#### Exercise description:
In the entries below, find the line with "m ← on_mach (multiboot_get_mod mbi i);" and the line with "if negb (entry =? NULL) then"; give again those lines and every line between them, exactly.

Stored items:
_ _ _ _

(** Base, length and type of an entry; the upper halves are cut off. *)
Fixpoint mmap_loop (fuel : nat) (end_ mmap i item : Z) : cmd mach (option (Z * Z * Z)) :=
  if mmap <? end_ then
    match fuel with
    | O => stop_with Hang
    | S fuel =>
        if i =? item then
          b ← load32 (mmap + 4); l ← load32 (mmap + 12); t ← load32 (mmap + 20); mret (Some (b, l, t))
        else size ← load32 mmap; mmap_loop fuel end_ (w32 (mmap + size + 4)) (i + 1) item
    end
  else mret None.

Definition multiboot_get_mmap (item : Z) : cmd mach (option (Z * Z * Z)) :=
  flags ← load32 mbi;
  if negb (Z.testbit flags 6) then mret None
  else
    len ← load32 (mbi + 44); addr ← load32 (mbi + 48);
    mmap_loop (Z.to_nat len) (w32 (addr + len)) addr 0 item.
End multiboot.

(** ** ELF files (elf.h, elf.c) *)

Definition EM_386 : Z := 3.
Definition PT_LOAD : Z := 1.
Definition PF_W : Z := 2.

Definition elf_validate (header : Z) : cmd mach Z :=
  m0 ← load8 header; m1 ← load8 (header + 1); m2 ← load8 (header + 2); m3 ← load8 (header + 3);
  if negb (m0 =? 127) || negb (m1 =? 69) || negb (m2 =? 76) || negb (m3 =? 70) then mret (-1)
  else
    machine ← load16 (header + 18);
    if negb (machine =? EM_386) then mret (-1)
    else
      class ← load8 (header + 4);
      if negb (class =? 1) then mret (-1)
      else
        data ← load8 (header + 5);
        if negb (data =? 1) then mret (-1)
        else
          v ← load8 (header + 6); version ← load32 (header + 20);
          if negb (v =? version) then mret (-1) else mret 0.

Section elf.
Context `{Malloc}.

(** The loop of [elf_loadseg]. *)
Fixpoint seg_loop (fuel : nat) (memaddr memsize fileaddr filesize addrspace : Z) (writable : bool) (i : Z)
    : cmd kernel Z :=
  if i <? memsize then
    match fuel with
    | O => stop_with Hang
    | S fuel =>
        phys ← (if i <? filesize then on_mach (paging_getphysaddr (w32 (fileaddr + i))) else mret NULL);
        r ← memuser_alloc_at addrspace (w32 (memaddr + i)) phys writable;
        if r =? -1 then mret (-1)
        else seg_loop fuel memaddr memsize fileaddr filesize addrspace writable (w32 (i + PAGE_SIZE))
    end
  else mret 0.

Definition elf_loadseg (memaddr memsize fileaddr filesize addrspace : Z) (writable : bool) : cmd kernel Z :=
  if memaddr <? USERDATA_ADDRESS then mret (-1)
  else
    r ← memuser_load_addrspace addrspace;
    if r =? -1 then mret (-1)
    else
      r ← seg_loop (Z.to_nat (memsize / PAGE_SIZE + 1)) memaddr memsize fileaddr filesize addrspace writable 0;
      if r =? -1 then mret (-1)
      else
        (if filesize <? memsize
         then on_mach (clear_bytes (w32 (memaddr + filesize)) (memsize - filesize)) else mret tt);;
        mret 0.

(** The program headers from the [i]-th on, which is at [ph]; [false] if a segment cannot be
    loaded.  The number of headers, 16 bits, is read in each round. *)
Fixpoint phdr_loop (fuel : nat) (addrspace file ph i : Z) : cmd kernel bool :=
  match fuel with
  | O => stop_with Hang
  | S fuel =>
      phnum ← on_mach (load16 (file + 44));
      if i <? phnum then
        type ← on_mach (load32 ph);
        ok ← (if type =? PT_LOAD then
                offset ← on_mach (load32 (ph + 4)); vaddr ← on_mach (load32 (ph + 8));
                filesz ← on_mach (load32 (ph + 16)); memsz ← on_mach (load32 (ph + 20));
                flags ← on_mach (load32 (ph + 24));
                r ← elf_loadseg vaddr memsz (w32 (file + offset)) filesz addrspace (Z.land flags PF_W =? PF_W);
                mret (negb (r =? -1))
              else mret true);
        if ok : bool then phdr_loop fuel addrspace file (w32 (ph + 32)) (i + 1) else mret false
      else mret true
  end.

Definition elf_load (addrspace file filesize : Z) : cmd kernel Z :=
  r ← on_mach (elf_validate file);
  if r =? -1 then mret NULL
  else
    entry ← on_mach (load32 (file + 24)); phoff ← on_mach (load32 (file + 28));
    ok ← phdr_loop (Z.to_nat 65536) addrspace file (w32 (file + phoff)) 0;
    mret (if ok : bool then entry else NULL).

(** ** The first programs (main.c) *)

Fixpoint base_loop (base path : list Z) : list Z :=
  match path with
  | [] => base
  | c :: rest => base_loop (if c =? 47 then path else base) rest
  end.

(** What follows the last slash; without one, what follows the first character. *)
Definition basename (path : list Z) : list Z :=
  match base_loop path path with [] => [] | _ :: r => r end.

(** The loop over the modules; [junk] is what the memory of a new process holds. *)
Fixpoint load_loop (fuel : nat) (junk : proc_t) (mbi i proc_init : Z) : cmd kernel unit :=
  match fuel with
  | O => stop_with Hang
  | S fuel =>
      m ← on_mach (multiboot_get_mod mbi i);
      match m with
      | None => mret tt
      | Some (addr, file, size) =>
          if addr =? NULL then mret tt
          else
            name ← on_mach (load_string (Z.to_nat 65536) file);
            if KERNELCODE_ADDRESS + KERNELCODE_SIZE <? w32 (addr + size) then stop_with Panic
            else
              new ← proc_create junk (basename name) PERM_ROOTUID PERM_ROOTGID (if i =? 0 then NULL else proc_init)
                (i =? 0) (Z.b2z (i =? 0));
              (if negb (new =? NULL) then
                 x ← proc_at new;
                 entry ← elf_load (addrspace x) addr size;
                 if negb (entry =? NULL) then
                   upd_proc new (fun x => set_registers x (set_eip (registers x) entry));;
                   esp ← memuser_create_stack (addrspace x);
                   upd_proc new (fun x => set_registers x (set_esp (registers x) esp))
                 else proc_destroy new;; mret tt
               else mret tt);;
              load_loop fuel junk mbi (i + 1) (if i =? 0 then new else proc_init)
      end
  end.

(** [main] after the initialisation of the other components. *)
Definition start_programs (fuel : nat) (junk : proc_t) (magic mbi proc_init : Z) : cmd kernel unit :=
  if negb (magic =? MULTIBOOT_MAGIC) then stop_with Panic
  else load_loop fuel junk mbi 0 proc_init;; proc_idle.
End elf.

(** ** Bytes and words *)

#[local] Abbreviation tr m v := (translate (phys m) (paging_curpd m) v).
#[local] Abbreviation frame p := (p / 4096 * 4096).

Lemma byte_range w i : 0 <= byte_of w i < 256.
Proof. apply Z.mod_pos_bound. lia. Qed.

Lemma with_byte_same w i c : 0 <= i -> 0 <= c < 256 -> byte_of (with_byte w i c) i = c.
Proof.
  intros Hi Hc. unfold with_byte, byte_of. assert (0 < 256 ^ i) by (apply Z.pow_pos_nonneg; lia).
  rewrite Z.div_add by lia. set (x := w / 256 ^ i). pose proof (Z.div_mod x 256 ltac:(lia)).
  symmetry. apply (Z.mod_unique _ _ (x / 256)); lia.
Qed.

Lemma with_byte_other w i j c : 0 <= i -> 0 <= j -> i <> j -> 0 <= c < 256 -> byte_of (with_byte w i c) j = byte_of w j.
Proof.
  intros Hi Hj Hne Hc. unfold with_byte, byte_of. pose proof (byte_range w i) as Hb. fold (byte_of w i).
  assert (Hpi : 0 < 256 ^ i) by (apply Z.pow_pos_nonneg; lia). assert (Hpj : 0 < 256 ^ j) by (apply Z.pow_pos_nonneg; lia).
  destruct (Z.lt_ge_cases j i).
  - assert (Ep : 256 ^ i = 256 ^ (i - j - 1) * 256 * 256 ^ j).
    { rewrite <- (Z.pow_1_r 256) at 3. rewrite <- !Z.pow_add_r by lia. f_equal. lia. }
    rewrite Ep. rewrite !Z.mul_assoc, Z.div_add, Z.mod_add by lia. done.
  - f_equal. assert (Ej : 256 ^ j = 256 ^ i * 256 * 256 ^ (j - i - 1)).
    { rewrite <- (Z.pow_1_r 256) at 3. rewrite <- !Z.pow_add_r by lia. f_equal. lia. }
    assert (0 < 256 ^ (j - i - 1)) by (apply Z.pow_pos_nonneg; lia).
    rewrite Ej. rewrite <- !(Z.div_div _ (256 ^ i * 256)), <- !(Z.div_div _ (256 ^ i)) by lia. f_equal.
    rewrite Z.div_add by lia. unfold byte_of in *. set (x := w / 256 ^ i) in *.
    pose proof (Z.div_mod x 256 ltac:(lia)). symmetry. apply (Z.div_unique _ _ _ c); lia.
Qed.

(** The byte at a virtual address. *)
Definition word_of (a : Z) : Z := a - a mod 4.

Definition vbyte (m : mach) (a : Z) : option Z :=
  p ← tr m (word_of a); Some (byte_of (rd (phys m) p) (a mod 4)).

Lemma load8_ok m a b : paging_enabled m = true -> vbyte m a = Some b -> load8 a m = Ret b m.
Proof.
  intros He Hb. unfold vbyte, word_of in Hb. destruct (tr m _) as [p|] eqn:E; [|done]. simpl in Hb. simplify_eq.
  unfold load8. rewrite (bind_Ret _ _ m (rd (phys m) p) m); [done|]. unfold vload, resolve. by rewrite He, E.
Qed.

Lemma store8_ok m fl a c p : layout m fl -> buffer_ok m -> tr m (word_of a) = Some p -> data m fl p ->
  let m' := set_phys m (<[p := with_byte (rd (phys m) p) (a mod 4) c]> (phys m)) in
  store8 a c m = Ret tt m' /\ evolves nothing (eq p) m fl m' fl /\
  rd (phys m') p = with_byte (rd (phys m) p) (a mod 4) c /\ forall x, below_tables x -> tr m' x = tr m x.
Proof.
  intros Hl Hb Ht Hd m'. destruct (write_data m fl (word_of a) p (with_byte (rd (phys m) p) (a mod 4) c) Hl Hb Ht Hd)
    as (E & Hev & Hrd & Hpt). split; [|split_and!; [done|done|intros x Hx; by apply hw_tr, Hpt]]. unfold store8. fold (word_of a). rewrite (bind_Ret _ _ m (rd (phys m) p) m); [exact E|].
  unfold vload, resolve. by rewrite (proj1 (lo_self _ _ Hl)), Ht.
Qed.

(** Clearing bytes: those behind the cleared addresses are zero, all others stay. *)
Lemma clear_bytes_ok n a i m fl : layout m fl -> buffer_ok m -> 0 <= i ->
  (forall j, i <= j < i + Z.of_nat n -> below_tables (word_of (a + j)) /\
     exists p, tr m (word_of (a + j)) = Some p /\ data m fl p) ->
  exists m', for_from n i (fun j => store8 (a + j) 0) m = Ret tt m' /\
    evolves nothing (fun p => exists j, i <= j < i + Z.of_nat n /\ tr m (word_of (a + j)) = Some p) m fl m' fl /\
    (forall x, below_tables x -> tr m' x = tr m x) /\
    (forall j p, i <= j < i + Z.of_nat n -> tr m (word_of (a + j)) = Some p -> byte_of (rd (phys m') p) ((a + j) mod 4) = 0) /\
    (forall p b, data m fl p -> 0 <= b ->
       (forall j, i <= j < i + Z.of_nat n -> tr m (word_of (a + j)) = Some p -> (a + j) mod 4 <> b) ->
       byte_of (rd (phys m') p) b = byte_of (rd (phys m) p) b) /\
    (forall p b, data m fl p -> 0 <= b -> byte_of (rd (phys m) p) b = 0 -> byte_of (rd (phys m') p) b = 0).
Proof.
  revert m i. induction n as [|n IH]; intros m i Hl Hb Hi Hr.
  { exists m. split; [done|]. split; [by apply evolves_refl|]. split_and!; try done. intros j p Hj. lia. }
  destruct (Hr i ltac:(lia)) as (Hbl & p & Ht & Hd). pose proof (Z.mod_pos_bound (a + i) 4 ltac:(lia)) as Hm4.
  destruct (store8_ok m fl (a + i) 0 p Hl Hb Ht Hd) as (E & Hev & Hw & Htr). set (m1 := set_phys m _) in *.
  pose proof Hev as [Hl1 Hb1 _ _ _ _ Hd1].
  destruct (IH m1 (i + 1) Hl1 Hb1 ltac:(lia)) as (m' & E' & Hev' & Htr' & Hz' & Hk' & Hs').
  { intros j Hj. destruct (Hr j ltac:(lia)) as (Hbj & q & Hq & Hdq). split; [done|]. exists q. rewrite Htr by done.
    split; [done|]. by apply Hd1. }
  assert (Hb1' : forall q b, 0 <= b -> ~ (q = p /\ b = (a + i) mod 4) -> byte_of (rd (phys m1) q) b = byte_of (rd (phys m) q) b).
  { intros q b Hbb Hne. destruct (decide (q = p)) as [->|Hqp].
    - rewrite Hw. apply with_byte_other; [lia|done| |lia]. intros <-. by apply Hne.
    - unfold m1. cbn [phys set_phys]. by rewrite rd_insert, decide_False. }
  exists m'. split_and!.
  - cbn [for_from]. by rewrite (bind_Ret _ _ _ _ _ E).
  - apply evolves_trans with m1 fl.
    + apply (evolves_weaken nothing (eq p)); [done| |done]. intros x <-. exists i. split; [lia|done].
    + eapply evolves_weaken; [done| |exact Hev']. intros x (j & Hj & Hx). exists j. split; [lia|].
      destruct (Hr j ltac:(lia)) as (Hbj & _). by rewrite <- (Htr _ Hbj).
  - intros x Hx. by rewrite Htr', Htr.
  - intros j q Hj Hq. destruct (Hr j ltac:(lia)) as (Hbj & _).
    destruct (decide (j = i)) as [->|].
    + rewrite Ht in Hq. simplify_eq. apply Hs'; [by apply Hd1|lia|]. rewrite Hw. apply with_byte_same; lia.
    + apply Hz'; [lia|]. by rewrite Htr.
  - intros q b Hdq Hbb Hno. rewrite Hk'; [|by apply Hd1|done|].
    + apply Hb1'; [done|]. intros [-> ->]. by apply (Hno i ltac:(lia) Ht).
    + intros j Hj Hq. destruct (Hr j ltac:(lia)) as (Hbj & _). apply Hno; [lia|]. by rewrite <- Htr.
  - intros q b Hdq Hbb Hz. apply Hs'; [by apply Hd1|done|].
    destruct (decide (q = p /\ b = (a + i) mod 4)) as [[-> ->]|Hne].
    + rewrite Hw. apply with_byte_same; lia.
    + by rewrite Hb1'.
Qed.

_ _ _ _

#### Output of the task:
      m ← on_mach (multiboot_get_mod mbi i);
      match m with
      | None => mret tt
      | Some (addr, file, size) =>
          if addr =? NULL then mret tt
          else
            name ← on_mach (load_string (Z.to_nat 65536) file);
            if KERNELCODE_ADDRESS + KERNELCODE_SIZE <? w32 (addr + size) then stop_with Panic
            else
              new ← proc_create junk (basename name) PERM_ROOTUID PERM_ROOTGID (if i =? 0 then NULL else proc_init)
                (i =? 0) (Z.b2z (i =? 0));
              (if negb (new =? NULL) then
                 x ← proc_at new;
                 entry ← elf_load (addrspace x) addr size;
                 if negb (entry =? NULL) then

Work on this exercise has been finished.